U.S. gasoline and ultra low-sulfur diesel (ULSD), more commonly
known as heating oil, futures both rose to more than three-month
highs in intraday trading as large French refineries remained
offline due to strikes.
While U.S. crude stocks unexpectedly rose last week, refineries
boosted output and distillate and gasoline stockpiles fell, a report
from industry group the American Petroleum Institute said late on
Tuesday, indicating strong demand for oil products, including
exports.
"Seasonally, this is the time of year when gasoline and heating oil
are in the middle of their rally," said Bill Baruch, senior market
strategist at iitrader.com in Chicago.
Supply disruptions in Africa supported Brent while the rise in U.S.
crude stockpiles capped gains in U.S. benchmark West Texas
Intermediate (WTI).
Brent crude settled 8 cents higher at $111.98 a barrel, after
touching an intraday high of $112.12, the highest since Dec. 5.
U.S. crude ended 33 cents higher at $99.55 per barrel, trading fully
above the 200-day moving average of $98.92 for the whole session for
the first time in two months. A settlement above $99.50 likely means
prices have further to rise, some technical analysts said. Both
markets were shut for Christmas on Wednesday.

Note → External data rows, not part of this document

(** Room for an entry of [req] bytes before [b], whose length [b] stores. *)
Lemma insert_room cnt A b B req p : chain 0 (A ++ b :: B) -> 2 <= req -> p = 10 + esize A ->
  let w := next_wide req b in let nextdiff := psize w - psize (wide b) in
  let curlen := 11 + esize (A ++ b :: B) in let newlen := curlen + req + nextdiff in let b' := mk_zent w (body b) in newlen + 4 * zlen B + 4 < 2 ^ 32 ->
  exists x, zlen x = req /\
  (zl ← ziplistResize fill (block cnt (A ++ b :: B)) newlen;
   c ← byte_at zl p;
   if negb (c =? ZIP_END) then
     zl ← buf_move zl (p + req) (p - nextdiff) (curlen - p - 1 + nextdiff);
     '(zl, _) ← (if (zipStorePrevEntryLength_NULL req - psize (wide b) =? -4) && (req <? 4) then zipStorePrevEntryLengthLarge zl (p + req) req
                 else zipStorePrevEntryLength zl (p + req) req);
     tail ← ZIPLIST_TAIL_OFFSET zl;
     zl ← set_TAIL_OFFSET zl (tail + req);
     e ← assert_entry zl newlen (p + req) true;
     c ← byte_at zl (p + (req + headersize e + len e));
     if negb (c =? ZIP_END) then tail ← ZIPLIST_TAIL_OFFSET zl; set_TAIL_OFFSET zl (tail + nextdiff) else Some zl
   else set_TAIL_OFFSET zl p) =
  Some (hdr (11 + zlen (flat 0 A ++ x) + esize (b' :: B)) (10 + zlen (flat 0 A ++ x) + tailoff (b' :: B)) cnt ++
        (flat 0 A ++ x) ++ ent_bytes req b' ++ flat (elen b) B ++ [ZIP_END]).
Proof.
  intros Hc Hr -> w nextdiff curlen newlen b' Hs. apply chain_app in Hc as [HA (Hb & Hp & HB)].
  pose proof (esize_nonneg A). pose proof (esize_nonneg B). pose proof (elen_pos b Hb). pose proof (zlen_nonneg B). assert (curlen = 11 + esize A + elen b + esize B) as Hcl by (unfold curlen; rewrite esize_app; cbn [esize]; lia).
  assert (1 <= psize w <= 5 /\ 1 <= psize (wide b) <= 5) as [Hpw Hpb] by (unfold psize; destruct w, (wide b); lia).
  assert (elen b' = elen b + nextdiff) as Hb' by (unfold b', nextdiff, elen; cbn [wide body]; lia).
  destruct (next_wide_spec req b) as (_ & _ & Hnd & Hpo & Hfl); [unfold newlen in *; lia|]. fold w nextdiff in Hnd, Hpo, Hfl.
  unfold block. fold curlen. destruct (resize_grow fill curlen (10 + tailoff (A ++ b :: B)) cnt (flat 0 (A ++ b :: B)) newlen) as (J & -> & HJ & _); [rewrite flat_zlen; unfold newlen, curlen; lia|].
  cbn [mbind option_bind]. rewrite flat_zlen in HJ. fold curlen in HJ. set (h := hdr newlen (10 + tailoff (A ++ b :: B)) cnt). assert (zlen h = 10) as Hh by done.
  rewrite flat_app. cbn [flat]. rewrite <- !app_assoc, (app_assoc h). assert (10 + esize A = zlen (h ++ flat 0 A)) as Hz by zlen.
  destruct (byte_at_ent (h ++ flat 0 A) (lastlen 0 A) b (flat (elen b) B ++ J ++ [ZIP_END]) (10 + esize A) Hp Hz) as (c & -> & Hce). cbn [mbind option_bind]. rewrite Hce. cbn [negb].
  destruct (insert_move (h ++ flat 0 A) (lastlen 0 A) b (flat (elen b) B) J req (10 + esize A) (curlen - (10 + esize A) - 1 + nextdiff)) as (x & zl1 & k & Hx & Hmv & Hst);
    [zlen|done|unfold newlen in Hs; lia|unfold newlen in HJ; fold w nextdiff; lia|done|fold w nextdiff; rewrite flat_zlen; lia|].
  exists x. split; [done|]. fold w nextdiff in Hmv. fold w b' in Hst. rewrite Hmv. cbn [mbind option_bind]. rewrite Hst. cbn [mbind option_bind]. rewrite <- !app_assoc, (app_assoc (flat 0 A)).
  pose proof (tailoff_nonneg (A ++ b :: B)). pose proof (tailoff_le (A ++ b :: B)). replace (elen b) with (elen b' - nextdiff) in HB |- * by lia. unfold h. rewrite insert_tail; try done; try lia.
  - do 3 f_equal; [rewrite zlen_app, flat_zlen, Hx; cbn [esize]; unfold newlen; lia|]. rewrite tailoff_app, !tailoff_cons by done. rewrite zlen_app, flat_zlen, Hx. destruct B; [rewrite decide_True by done; lia|rewrite decide_False by done; lia].
  - zlen.
  - rewrite zlen_app, flat_zlen, Hx. unfold newlen. lia.
Qed.
(* ===== verification/CrcFacts.v ===== *)
(** * Properties of the checksums

    The state of a CRC is a linear function of what it has read. [rstep] is one
    bit of it in the reflected order, [advance n] is [n] bits; tables, words and
    byte orders only group the bits. *)

From stdpp Require Import base list option.
From Stdlib Require Import ZArith Lia Bool.
From S2P Require Import Prelude Endian Crc.

Local Open Scope Z_scope.

(** Solve an equation between exclusive ors bit by bit. *)
Ltac lxor_solve :=
  apply Z.bits_inj'; intros; rewrite ?Z.lxor_spec, ?Z.testbit_0_l;
  repeat match goal with |- context [Z.testbit ?a ?i] => destruct (Z.testbit a i) end; done.

Definition word (w x : Z) : Prop := 0 <= x < 2 ^ w.

(** ** Bounds of bit operations *)

Lemma word_bits w x : 0 <= w -> 0 <= x -> (forall i, w <= i -> Z.testbit x i = false) -> word w x.
Proof.
  intros Hw Hx Hb. split; [done|]. destruct (Z.lt_ge_cases x (2 ^ w)) as [|Hge]; [done|exfalso].
  assert (0 < x) as Hp by lia. pose proof (Z.log2_le_pow2 x w Hp) as [H1 _]. specialize (H1 Hge).
  pose proof (Z.bit_log2 x Hp) as H2. rewrite (Hb _ H1) in H2. done.
Qed.

Lemma word_high w x i : word w x -> 0 <= w <= i -> Z.testbit x i = false.
Proof.
  intros [H1 H2] Hi. rewrite <- (Z.mod_small x (2 ^ w)) by lia. by apply Z.mod_pow2_bits_high.
Qed.

Lemma word_lxor w a b : 0 <= w -> word w a -> word w b -> word w (Z.lxor a b).
Proof.
  intros Hw Ha Hb. apply word_bits; [done|apply Z.lxor_nonneg; unfold word in *; lia|].
  intros i Hi. by rewrite Z.lxor_spec, !(word_high w) by (done || lia).
Qed.

Lemma word_shiftr w a n : 0 <= n -> word w a -> word w (Z.shiftr a n).
Proof.
  intros Hn [H1 H2]. split; [by apply Z.shiftr_nonneg|]. rewrite Z.shiftr_div_pow2 by done.
  apply Z.le_lt_trans with a; [|done]. apply Z.div_le_upper_bound; [lia|]. pose proof (Z.pow_pos_nonneg 2 n); nia.
Qed.

Lemma word_shiftr_sub w a n : 0 <= n <= w -> word w a -> word (w - n) (Z.shiftr a n).
Proof.
  intros Hn [H1 H2]. split; [by apply Z.shiftr_nonneg|]. rewrite Z.shiftr_div_pow2 by lia.
  apply Z.div_lt_upper_bound; [lia|]. rewrite <- Z.pow_add_r by lia. by replace (n + (w - n)) with w by lia.
Qed.

Lemma land_255 x : Z.land x 255 = x mod 2 ^ 8.
Proof. exact (Z.land_ones x 8 ltac:(lia)). Qed.
Lemma land_1 x : Z.land x 1 = x mod 2 ^ 1.
Proof. exact (Z.land_ones x 1 ltac:(lia)). Qed.

Lemma byte_word b : is_byte b <-> word 8 b.
Proof. done. Qed.

Lemma word_mono v w x : 0 <= v <= w -> word v x -> word w x.
Proof. intros Hv [H1 H2]. split; [done|]. eapply Z.lt_le_trans; [done|]. apply Z.pow_le_mono_r; lia. Qed.

Lemma land_255_word x : word 8 (Z.land x 255).
Proof. rewrite land_255. apply Z.mod_pos_bound; lia. Qed.

Lemma testbit_u64 x i : 0 <= i < 64 -> Z.testbit (u64 x) i = Z.testbit x i.
Proof. intros. unfold wrap. apply Z.mod_pow2_bits_low; lia. Qed.

Lemma word_u64 x : word 64 (u64 x).
Proof. apply wrap_range; lia. Qed.

(** ** Reflection *)

Lemma reflect_loop_spec n data ret : word (64 - Z.of_nat n) ret -> (n < 64)%nat ->
  word 64 (reflect_loop n data ret) /\
  forall i, 0 <= i < 64 ->
    Z.testbit (reflect_loop n data ret) i = if i <? Z.of_nat n then Z.testbit data (Z.of_nat n - i) else Z.testbit ret (i - Z.of_nat n).
Proof.
  revert data ret. induction n as [|n IH]; intros data ret Hr Hn; cbn [reflect_loop].
  { split; [by replace 64 with (64 - Z.of_nat 0) by lia|]. intros i Hi. case_if; [lia|]. f_equal; lia. }
  set (d := Z.shiftr data 1). set (r := Z.lor _ _).
  assert (Hbit : forall i, 0 <= i -> Z.testbit r i = if i =? 0 then Z.testbit data 1 else Z.testbit ret (i - 1)).
  { assert (u64 (Z.shiftl ret 1) = Z.shiftl ret 1) as Hu.
    { apply u64_small. rewrite Z.shiftl_mul_pow2 by lia. destruct Hr as [Hr1 Hr2]. split; [lia|].
      assert (2 ^ (64 - Z.of_nat (S n)) <= 2 ^ 63) by (apply Z.pow_le_mono_r; lia). lia. }
    intros i Hi. unfold r, d. rewrite Z.lor_spec, Hu, Z.shiftl_spec by lia.
    rewrite land_1. case_if.
    - subst i. rewrite Z.testbit_neg_r by lia. cbn [orb]. rewrite Z.mod_pow2_bits_low by lia. rewrite Z.shiftr_spec by lia. done.
    - rewrite (Z.mod_pow2_bits_high _ 1) by lia. by rewrite orb_false_r. }
  destruct (IH d r) as [Hw Hb]; [|lia|].
  { apply word_bits; [lia| |].
    - unfold r. apply Z.lor_nonneg. split; [apply wrap_range; lia|]. apply Z.land_nonneg. right. done.
    - intros i Hi. rewrite Hbit by lia. case_if; [lia|]. apply (word_high (64 - Z.of_nat (S n))); [done|lia]. }
  split; [done|]. intros i Hi. rewrite Hb by done. destruct (Z.ltb_spec i (Z.of_nat n)).
  - rewrite (proj2 (Z.ltb_lt i (Z.of_nat (S n)))) by lia. unfold d. rewrite Z.shiftr_spec by lia. f_equal; lia.
  - rewrite Hbit by lia. destruct (Z.eqb_spec (i - Z.of_nat n) 0).
    + rewrite (proj2 (Z.ltb_lt i (Z.of_nat (S n)))) by lia. f_equal; lia.
    + rewrite (proj2 (Z.ltb_ge i (Z.of_nat (S n)))) by lia. f_equal; lia.
Qed.

Lemma land_1_word x : word 1 (Z.land x 1).
Proof. rewrite land_1. apply Z.mod_pos_bound; lia. Qed.

Lemma reflect_word x : word 64 (crc_reflect x 64).
Proof. apply (reflect_loop_spec 63); [apply land_1_word|lia]. Qed.

Lemma reflect_bit x i : 0 <= i < 64 -> Z.testbit (crc_reflect x 64) i = Z.testbit x (63 - i).
Proof.
  intros Hi. pose proof (proj2 (reflect_loop_spec 63 x (Z.land x 1) (land_1_word x) ltac:(lia)) i Hi) as H. unfold crc_reflect. change (Z.to_nat (64 - 1)) with 63%nat. rewrite H.
  change (Z.of_nat 63) with 63. case_if; [done|]. replace (i - 63) with 0 by lia. rewrite land_1, Z.mod_pow2_bits_low by lia. f_equal; lia.
Qed.

Lemma reflect_reflect x : word 64 x -> crc_reflect (crc_reflect x 64) 64 = x.
Proof.
  intros Hx. apply (word_ext 64); [lia|apply reflect_word|done|]. intros i Hi. rewrite !reflect_bit by lia. f_equal; lia.
Qed.

Lemma reflect_lxor a b : crc_reflect (Z.lxor a b) 64 = Z.lxor (crc_reflect a 64) (crc_reflect b 64).
Proof.
  apply (word_ext 64); [lia|apply reflect_word|apply word_lxor; [lia|apply reflect_word..]|].
  intros i Hi. rewrite Z.lxor_spec, !reflect_bit by lia. apply Z.lxor_spec.
Qed.

#[local] Opaque crc_reflect.

(** ** Linear steps *)

Definition rstep (x : Z) : Z :=
  if Z.testbit x 0 then Z.lxor (Z.shiftr x 1) (crc_reflect POLY 64) else Z.shiftr x 1.

Definition advance (n : nat) (x : Z) : Z := Nat.iter n rstep x.

Lemma rstep_lxor a b : rstep (Z.lxor a b) = Z.lxor (rstep a) (rstep b).
Proof.
  unfold rstep. rewrite Z.lxor_spec, Z.shiftr_lxor. destruct (Z.testbit a 0), (Z.testbit b 0); cbn [xorb]; lxor_solve.
Qed.
(* ===== verification/Listpack.v ===== *)
(** * Listpacks ([listpack.c])

    A listpack is one block: a header with the size in bytes and the number of
    elements, the elements, and an end byte. After the encoded element follows
    its length, written so that it can be read backwards. The block may be
    longer than the list: its length is what the allocator gave. A pointer into
    the block is its offset; an access outside the block or a failed assertion
    has no result. *)

From stdpp Require Import base list option.
From Stdlib Require Import ZArith Lia Bool.
From S2P Require Import Prelude Util UtilFacts.

Local Open Scope Z_scope.

Definition LP_HDR_SIZE : Z := 6.
Definition LP_HDR_NUMELE_UNKNOWN : Z := 65535.
Definition LP_EOF : Z := 0xFF.
Definition UINT32_MAX : Z := 2 ^ 32 - 1.
Definition INT64_MAX : Z := 2 ^ 63 - 1.
Definition INT64_MIN : Z := - 2 ^ 63.

Definition LP_ENCODING_13BIT_INT : Z := 0xC0.
Definition LP_ENCODING_16BIT_INT : Z := 0xF1.
Definition LP_ENCODING_24BIT_INT : Z := 0xF2.
Definition LP_ENCODING_32BIT_INT : Z := 0xF3.
Definition LP_ENCODING_64BIT_INT : Z := 0xF4.
Definition LP_ENCODING_6BIT_STR : Z := 0x80.
Definition LP_ENCODING_12BIT_STR : Z := 0xE0.
Definition LP_ENCODING_32BIT_STR : Z := 0xF0.

Definition LP_ENCODING_IS_7BIT_UINT (b : Z) : bool := Z.land b 0x80 =? 0.
Definition LP_ENCODING_IS_6BIT_STR (b : Z) : bool := Z.land b 0xC0 =? LP_ENCODING_6BIT_STR.
Definition LP_ENCODING_IS_13BIT_INT (b : Z) : bool := Z.land b 0xE0 =? LP_ENCODING_13BIT_INT.
Definition LP_ENCODING_IS_12BIT_STR (b : Z) : bool := Z.land b 0xF0 =? LP_ENCODING_12BIT_STR.
Definition LP_ENCODING_IS_16BIT_INT (b : Z) : bool := Z.land b 0xFF =? LP_ENCODING_16BIT_INT.
Definition LP_ENCODING_IS_24BIT_INT (b : Z) : bool := Z.land b 0xFF =? LP_ENCODING_24BIT_INT.
Definition LP_ENCODING_IS_32BIT_INT (b : Z) : bool := Z.land b 0xFF =? LP_ENCODING_32BIT_INT.
Definition LP_ENCODING_IS_64BIT_INT (b : Z) : bool := Z.land b 0xFF =? LP_ENCODING_64BIT_INT.
Definition LP_ENCODING_IS_32BIT_STR (b : Z) : bool := Z.land b 0xFF =? LP_ENCODING_32BIT_STR.

(** [(p)[0]<<0 | (p)[1]<<8 | ...] over [n] bytes. *)
Fixpoint or_bytes (lp : list byte) (p : Z) (n : nat) (shift : Z) : option Z :=
  match n with
  | O => Some 0
  | S n' =>
      b ← byte_at lp p;
      r ← or_bytes lp (p + 1) n' (shift + 8);
      Some (Z.lor (Z.shiftl b shift) r)
  end.
(** What an element stands for, by the table of encodings: 0xxxxxxx is a number of
    7 bits, 10xxxxxx a string of up to 63 bytes, 110xxxxx a signed number of 13
    bits, 1110xxxx and 11110000 a string with a length of 12 and of 32 bits, and
    the other tags come before a little endian signed number. *)
Definition lp_val (e : list byte) : lpvalue :=
  match e with
  | [] => LStr []
  | b :: r =>
      if b <? 128 then LInt b
      else if b <? 192 then LStr r
      else if b <? 224 then LInt (swrap 13 ((b - 192) * 256 + le_join r))
      else if b <? 240 then LStr (drop 1 r)
      else if b =? 240 then LStr (drop 4 r)
      else LInt (swrap (8 * zlen r) (le_join r))
  end.
Definition lp_text (v : lpvalue) : list byte := match v with LStr s => s | LInt n => decimal n end.

Definition str_head (len : Z) : list byte :=
  if len <? 64 then [Z.lor len LP_ENCODING_6BIT_STR]
  else if len <? 4096 then [Z.lor (Z.shiftr len 8) LP_ENCODING_12BIT_STR; Z.land len 0xff]
  else LP_ENCODING_32BIT_STR :: split_bytes 4 len.

Definition lp_new (s : list byte) : list byte :=
  match lpEncodeGetType s with (Some bs, _) => bs | (None, _) => str_head (zlen s) ++ s end.

Definition head_test (b : Z) : bool :=
  (negb (b <? 32) || (negb (LP_ENCODING_IS_7BIT_UINT (Z.lor b 0xC0)) && negb (LP_ENCODING_IS_6BIT_STR (Z.lor b 0xC0)) && LP_ENCODING_IS_13BIT_INT (Z.lor b 0xC0) &&
     (Z.land (Z.lor b 0xC0) 0x1f =? b) && (Z.lor b 0xC0 =? 0xC0 + b))) &&
  (negb (b <? 64) || (negb (LP_ENCODING_IS_7BIT_UINT (Z.lor b 0x80)) && LP_ENCODING_IS_6BIT_STR (Z.lor b 0x80) && (Z.land (Z.lor b 0x80) 0x3f =? b) && (Z.lor b 0x80 =? 0x80 + b))) &&
  (negb (b <? 16) || (negb (LP_ENCODING_IS_7BIT_UINT (Z.lor b 0xE0)) && negb (LP_ENCODING_IS_6BIT_STR (Z.lor b 0xE0)) && negb (LP_ENCODING_IS_13BIT_INT (Z.lor b 0xE0)) &&
     negb (LP_ENCODING_IS_16BIT_INT (Z.lor b 0xE0)) && negb (LP_ENCODING_IS_24BIT_INT (Z.lor b 0xE0)) && negb (LP_ENCODING_IS_32BIT_INT (Z.lor b 0xE0)) &&
     negb (LP_ENCODING_IS_64BIT_INT (Z.lor b 0xE0)) && LP_ENCODING_IS_12BIT_STR (Z.lor b 0xE0) && (Z.land (Z.lor b 0xE0) 0xF =? b) && (Z.lor b 0xE0 =? 0xE0 + b))).

Lemma head_tests b : is_byte b -> head_test b = true.
Proof. apply forall_byte. vm_compute. done. Qed.

Ltac use_head b Hb :=
  let H := fresh "Ht" in
  pose proof (head_tests b Hb) as H; unfold head_test in H;
  repeat rewrite ?andb_true_iff, ?orb_true_iff, ?negb_true_iff, ?Z.ltb_ge, ?Z.eqb_eq in H.

(** The pieces of a new element: its size, and what reading it gives. *)
Record reads_as (e : list byte) (v : lpvalue) : Prop := {
  ra_bytes : Forall is_byte e;
  ra_size : lpCurrentEncodedSizeUnsafe e 0 = Some (zlen e);
  ra_head : byte_at e 0 <> Some LP_EOF;
  ra_get : lpGet e 0 false = Some v;
}.

Lemma reads_7bit v : 0 <= v <= 127 -> reads_as [u8 v] (LInt v).
Proof.
  intros Hv. rewrite (wrap_small 8) by lia. destruct (digit7 v ltac:(lia)) as (E1 & E2 & _). split.
  - apply Forall_singleton. unfold is_byte. lia.
  - unfold lpCurrentEncodedSizeUnsafe, LP_ENCODING_IS_7BIT_UINT. change (byte_at [v] 0) with (Some v). cbn [mbind option_bind]. by rewrite E2.
  - change (byte_at [v] 0) with (Some v). unfold LP_EOF. intros [=]. lia.
  - unfold lpGet, LP_ENCODING_IS_7BIT_UINT. change (byte_at [v] 0) with (Some v). cbn [mbind option_bind]. rewrite E2. cbn [Z.eqb mbind option_bind]. change 0x7f with 127. rewrite E1.
    unfold lp_signed, ULLONG_MAX. rewrite_if_false. by rewrite i64_small by lia.
Qed.

Lemma reads_13bit v : - 4096 <= v <= 4095 ->
  reads_as [u8 (Z.lor (Z.shiftr (v mod 2 ^ 13) 8) LP_ENCODING_13BIT_INT); Z.land (v mod 2 ^ 13) 0xff] (LInt v).
Proof.
  intros Hv. set (w := v mod 2 ^ 13). assert (0 <= w < 2 ^ 13) as Hw by (apply Z.mod_pos_bound; lia). rewrite land_low8, shiftr_8. set (d := w / 256). assert (0 <= d < 32) as Hd by (unfold d; dlia).
  assert (is_byte d) as Hdb by (unfold is_byte; lia). use_head d Hdb. destruct Ht as [[[Ht|Ht] _] _]; [lia|]. unfold LP_ENCODING_13BIT_INT. rewrite (wrap_small 8) by lia. set (h := Z.lor d 0xC0) in *.
  destruct Ht as [[[[H1 H2] H3] H4] H5]. set (b1 := w mod 256). assert (is_byte b1) by (unfold is_byte, b1; dlia). split.
  - repeat apply Forall_cons_2; [unfold is_byte; lia|done|constructor].
  - unfold lpCurrentEncodedSizeUnsafe. change (byte_at [h; b1] 0) with (Some h). cbn [mbind option_bind]. by rewrite H1, H2, H3.
  - change (byte_at [h; b1] 0) with (Some h). unfold LP_EOF. intros [=]. lia.
  - unfold lpGet. change (byte_at [h; b1] 0) with (Some h). change (byte_at [h; b1] (0 + 1)) with (Some b1). cbn [mbind option_bind]. rewrite H1, H2, H3, H4. cbn [mbind option_bind].
    rewrite Z.lor_comm, lor_shifted by done. replace (b1 + 256 * d) with w by (unfold b1, d; dlia). do 2 f_equal. apply (lp_signed_spec 13); lia.
Qed.

(** The wider integers: a tag and the bytes of the number. *)
Lemma reads_int tag n v : (tag, n) ∈ [(LP_ENCODING_16BIT_INT, 2%nat); (LP_ENCODING_24BIT_INT, 3%nat); (LP_ENCODING_32BIT_INT, 4%nat); (LP_ENCODING_64BIT_INT, 8%nat)] ->
  - 2 ^ (8 * Z.of_nat n - 1) <= v < 2 ^ (8 * Z.of_nat n - 1) -> reads_as (tag :: le_split n (v mod 2 ^ (8 * Z.of_nat n))) (LInt v).
Proof.
  intros Hin Hv. set (w := v mod 2 ^ (8 * Z.of_nat n)).
  assert (forall c, or_bytes (tag :: le_split n w) c n 0 = or_bytes ([tag] ++ le_split n w ++ []) c n 0) as Hor by (intros; by rewrite app_nil_r).
  assert (or_bytes (tag :: le_split n w) (0 + 1) n 0 = Some w) as Hr.
  { rewrite Hor, or_bytes_at by (done || apply le_split_bytes || by rewrite le_split_length). rewrite le_join_split. f_equal. change 256 with (2 ^ 8). rewrite <- Z.pow_mul_r by lia. unfold w. by rewrite Z.mod_mod by lia. }
  assert (lp_signed w (2 ^ (8 * Z.of_nat n - 1)) (2 ^ (8 * Z.of_nat n) - 1) = v) as Hs.
  { apply lp_signed_spec; [|done]. repeat (apply elem_of_cons in Hin as [[= -> ->]|Hin]; [lia|]). by apply elem_of_nil in Hin. }
  split.
  - apply Forall_cons_2; [|apply le_split_bytes]. repeat (apply elem_of_cons in Hin as [[= -> _]|Hin]; [done|]). by apply elem_of_nil in Hin.
  - rewrite zlen_cons. unfold zlen. rewrite le_split_length. repeat (apply elem_of_cons in Hin as [[= -> ->]|Hin]; [done|]). by apply elem_of_nil in Hin.
  - repeat (apply elem_of_cons in Hin as [[= -> ->]|Hin]; [done|]). by apply elem_of_nil in Hin.
  - unfold lpGet. change (byte_at (tag :: le_split n w) 0) with (Some tag). cbn [mbind option_bind].
    repeat (apply elem_of_cons in Hin as [[= -> ->]|Hin]; [cbv [LP_ENCODING_16BIT_INT LP_ENCODING_24BIT_INT LP_ENCODING_32BIT_INT LP_ENCODING_64BIT_INT] in *;
      match goal with |- context [LP_ENCODING_IS_7BIT_UINT ?t] => change (LP_ENCODING_IS_7BIT_UINT t) with false; change (LP_ENCODING_IS_6BIT_STR t) with false; change (LP_ENCODING_IS_13BIT_INT t) with false end;
      cbn [LP_ENCODING_IS_16BIT_INT LP_ENCODING_IS_24BIT_INT LP_ENCODING_IS_32BIT_INT LP_ENCODING_IS_64BIT_INT]; cbv iota; rewrite Hr; cbn [mbind option_bind]; do 2 f_equal; exact Hs|]).
    by apply elem_of_nil in Hin.
Qed.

Other analysts expect the price to ease longer term as refiners
enter maintenance at the end of next month, reducing demand for
crude as production rises.
"With rising North Dakota and Texas oil production, I think that WTI
is a little on the high side," said Kyle Cooper, director of
research with IAF Advisors in Houston.
The spread between the two benchmarks <CL-LCO1=R> has steadied
around $12.50 per barrel for the last four sessions in thin holiday
trade. It settled at $12.43, narrowing by 25 cents from the previous
session.
U.S. gasoline futures touched $2.8463 per gallon, their highest
level since Sept. 9, before easing to settle less than one cent
higher at $2.82. ULSD futures traded to their highest level since
Sept. 16 at $3.1085 per gallon, settling 1.65 cents up at $3.0948.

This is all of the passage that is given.